WHAT YOU SHOULD DO:
Reproduce the records exactly, beginning with their first line and ending with the line that contains "no frame of", and output nothing more.

GIVEN DATA:
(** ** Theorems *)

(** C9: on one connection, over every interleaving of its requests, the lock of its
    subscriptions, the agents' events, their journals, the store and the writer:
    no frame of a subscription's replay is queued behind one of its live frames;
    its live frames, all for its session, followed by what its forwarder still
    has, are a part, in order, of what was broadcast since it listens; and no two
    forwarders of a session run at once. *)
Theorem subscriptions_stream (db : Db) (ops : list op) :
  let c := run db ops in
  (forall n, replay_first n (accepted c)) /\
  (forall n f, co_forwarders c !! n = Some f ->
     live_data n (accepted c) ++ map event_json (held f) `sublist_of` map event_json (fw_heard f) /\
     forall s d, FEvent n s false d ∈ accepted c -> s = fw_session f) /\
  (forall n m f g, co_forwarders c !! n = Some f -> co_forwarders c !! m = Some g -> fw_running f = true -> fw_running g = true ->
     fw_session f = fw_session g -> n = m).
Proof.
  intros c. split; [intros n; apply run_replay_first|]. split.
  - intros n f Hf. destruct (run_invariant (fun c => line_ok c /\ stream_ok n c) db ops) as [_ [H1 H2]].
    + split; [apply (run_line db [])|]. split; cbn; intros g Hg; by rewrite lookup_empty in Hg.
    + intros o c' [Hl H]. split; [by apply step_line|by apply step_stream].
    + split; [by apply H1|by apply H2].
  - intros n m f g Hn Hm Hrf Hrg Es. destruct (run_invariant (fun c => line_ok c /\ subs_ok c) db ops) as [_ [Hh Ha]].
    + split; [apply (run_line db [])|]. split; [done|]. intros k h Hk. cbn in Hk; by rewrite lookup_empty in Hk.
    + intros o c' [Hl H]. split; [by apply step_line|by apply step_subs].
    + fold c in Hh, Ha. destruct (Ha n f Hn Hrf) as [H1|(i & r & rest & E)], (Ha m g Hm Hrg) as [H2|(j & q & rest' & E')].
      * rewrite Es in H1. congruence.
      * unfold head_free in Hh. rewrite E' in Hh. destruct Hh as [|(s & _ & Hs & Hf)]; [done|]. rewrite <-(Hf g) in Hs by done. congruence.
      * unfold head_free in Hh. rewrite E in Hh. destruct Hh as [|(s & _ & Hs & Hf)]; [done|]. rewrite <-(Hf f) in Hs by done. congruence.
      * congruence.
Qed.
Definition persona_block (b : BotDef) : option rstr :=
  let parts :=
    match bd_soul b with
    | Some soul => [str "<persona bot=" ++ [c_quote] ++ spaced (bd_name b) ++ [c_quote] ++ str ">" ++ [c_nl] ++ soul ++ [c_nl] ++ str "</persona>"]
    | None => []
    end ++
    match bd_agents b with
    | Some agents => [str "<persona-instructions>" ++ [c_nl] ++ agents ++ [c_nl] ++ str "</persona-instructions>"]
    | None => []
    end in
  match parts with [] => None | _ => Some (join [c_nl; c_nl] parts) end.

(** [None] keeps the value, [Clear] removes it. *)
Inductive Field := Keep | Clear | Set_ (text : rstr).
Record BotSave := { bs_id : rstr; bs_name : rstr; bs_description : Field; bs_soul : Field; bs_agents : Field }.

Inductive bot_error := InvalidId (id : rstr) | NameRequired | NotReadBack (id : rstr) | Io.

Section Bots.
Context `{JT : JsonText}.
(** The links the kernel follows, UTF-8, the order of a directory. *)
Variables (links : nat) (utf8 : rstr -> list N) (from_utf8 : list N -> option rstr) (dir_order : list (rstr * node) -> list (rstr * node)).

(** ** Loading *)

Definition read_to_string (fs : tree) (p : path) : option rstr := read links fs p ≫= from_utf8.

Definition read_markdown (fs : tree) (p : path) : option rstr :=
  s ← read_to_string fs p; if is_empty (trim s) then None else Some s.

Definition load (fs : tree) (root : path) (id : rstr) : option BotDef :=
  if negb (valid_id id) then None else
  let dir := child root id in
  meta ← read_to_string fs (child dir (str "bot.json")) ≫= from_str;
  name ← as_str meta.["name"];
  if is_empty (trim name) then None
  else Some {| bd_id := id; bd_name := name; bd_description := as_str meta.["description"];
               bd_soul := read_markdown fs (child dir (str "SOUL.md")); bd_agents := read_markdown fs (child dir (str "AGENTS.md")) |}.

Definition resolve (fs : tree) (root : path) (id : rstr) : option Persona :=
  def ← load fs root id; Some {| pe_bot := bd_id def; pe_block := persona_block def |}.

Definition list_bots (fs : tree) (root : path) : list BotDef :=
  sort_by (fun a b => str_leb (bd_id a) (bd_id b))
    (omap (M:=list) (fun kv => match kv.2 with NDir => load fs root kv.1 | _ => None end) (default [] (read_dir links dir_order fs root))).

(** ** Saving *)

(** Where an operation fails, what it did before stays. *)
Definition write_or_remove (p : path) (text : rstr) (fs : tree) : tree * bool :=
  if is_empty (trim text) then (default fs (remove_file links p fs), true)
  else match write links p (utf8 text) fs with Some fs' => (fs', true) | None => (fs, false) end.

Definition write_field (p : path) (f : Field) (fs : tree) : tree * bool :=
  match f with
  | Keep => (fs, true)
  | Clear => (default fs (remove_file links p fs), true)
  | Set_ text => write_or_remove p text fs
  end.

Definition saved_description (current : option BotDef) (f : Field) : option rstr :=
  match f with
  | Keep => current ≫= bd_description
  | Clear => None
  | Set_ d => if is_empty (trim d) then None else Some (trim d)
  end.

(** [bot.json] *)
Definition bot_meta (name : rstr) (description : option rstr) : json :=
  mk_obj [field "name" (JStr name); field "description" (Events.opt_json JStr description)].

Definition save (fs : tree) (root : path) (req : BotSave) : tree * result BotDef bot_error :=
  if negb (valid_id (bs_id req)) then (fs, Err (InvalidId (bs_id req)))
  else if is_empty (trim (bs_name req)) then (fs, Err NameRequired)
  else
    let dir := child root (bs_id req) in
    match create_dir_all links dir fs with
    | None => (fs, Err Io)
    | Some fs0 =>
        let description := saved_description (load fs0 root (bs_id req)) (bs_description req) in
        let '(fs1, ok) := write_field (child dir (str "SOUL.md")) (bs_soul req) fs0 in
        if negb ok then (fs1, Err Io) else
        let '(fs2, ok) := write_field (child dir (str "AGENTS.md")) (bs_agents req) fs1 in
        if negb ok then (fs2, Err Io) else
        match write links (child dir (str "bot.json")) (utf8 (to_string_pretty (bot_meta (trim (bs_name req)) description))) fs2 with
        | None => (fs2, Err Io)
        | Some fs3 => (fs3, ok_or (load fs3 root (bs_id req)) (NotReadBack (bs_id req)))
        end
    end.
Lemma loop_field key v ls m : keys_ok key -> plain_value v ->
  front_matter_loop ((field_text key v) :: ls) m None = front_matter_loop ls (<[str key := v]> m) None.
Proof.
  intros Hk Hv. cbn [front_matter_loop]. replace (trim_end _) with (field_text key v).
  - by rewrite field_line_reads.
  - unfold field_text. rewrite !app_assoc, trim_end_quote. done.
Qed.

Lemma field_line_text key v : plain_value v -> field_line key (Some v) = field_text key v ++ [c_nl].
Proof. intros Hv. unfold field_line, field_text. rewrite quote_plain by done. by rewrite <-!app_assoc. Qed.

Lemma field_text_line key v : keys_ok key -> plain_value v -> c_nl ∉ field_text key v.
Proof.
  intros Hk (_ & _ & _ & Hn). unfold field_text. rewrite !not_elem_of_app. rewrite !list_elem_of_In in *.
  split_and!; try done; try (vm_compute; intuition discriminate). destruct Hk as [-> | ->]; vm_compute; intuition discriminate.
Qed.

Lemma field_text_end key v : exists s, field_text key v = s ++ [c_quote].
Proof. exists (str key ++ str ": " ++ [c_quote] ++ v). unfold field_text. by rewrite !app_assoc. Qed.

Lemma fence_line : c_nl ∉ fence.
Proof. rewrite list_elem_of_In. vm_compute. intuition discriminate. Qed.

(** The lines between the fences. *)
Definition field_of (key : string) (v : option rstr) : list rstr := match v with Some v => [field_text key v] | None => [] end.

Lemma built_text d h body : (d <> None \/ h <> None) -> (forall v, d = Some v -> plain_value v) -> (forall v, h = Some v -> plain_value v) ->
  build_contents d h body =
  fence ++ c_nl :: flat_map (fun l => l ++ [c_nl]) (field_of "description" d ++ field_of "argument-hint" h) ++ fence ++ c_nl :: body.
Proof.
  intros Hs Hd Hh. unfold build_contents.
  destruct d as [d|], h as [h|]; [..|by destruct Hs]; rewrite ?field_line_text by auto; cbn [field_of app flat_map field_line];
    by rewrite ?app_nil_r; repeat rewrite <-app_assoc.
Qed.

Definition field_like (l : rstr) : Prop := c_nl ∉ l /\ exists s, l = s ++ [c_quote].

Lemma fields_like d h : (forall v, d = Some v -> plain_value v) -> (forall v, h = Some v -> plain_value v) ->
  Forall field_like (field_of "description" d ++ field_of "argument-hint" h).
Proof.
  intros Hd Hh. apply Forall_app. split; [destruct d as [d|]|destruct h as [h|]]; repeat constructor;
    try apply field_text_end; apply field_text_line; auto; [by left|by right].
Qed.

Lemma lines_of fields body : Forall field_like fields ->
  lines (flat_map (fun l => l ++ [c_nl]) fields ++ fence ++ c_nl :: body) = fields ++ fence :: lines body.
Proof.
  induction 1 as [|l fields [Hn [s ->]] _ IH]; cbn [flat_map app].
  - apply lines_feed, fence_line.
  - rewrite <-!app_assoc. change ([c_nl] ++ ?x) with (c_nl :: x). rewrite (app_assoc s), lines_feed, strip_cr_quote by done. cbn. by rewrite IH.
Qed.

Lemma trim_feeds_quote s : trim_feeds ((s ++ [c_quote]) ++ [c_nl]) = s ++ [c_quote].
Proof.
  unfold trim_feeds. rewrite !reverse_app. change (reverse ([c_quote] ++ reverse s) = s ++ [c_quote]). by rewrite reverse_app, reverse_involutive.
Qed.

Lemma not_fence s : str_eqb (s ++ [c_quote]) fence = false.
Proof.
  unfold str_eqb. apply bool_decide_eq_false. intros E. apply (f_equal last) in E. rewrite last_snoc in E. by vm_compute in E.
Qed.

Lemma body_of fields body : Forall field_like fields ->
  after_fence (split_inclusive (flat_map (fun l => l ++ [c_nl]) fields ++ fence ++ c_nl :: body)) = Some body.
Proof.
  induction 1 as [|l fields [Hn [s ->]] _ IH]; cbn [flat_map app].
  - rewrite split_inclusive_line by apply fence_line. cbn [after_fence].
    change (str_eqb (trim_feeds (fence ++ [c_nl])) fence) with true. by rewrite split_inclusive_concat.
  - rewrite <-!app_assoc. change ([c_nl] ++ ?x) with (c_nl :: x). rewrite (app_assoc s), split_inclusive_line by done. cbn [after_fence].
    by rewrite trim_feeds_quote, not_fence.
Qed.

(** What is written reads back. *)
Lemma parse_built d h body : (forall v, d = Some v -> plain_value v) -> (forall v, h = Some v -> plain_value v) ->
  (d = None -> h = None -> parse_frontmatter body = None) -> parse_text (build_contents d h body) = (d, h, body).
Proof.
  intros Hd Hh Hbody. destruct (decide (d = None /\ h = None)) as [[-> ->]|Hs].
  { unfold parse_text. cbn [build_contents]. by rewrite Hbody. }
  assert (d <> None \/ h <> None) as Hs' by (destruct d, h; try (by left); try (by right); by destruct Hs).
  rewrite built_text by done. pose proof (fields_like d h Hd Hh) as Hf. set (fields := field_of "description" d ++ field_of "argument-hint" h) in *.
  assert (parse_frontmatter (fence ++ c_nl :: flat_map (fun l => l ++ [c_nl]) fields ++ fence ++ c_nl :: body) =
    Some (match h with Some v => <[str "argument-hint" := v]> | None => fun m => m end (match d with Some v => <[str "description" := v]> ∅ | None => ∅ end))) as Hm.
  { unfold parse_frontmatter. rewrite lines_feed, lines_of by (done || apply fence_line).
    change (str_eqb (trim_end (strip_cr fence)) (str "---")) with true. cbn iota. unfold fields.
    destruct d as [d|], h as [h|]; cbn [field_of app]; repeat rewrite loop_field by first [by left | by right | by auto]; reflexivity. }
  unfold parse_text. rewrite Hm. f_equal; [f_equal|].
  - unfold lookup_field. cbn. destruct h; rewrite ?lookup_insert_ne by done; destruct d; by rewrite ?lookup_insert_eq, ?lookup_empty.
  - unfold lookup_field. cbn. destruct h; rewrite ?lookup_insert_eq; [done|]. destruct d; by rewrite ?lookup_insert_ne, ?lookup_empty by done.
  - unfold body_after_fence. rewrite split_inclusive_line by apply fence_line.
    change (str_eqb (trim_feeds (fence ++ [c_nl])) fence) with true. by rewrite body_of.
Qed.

ANSWER SECTION:
(** ** Theorems *)

(** C9: on one connection, over every interleaving of its requests, the lock of its
    subscriptions, the agents' events, their journals, the store and the writer:
    no frame of a subscription's replay is queued behind one of its live frames;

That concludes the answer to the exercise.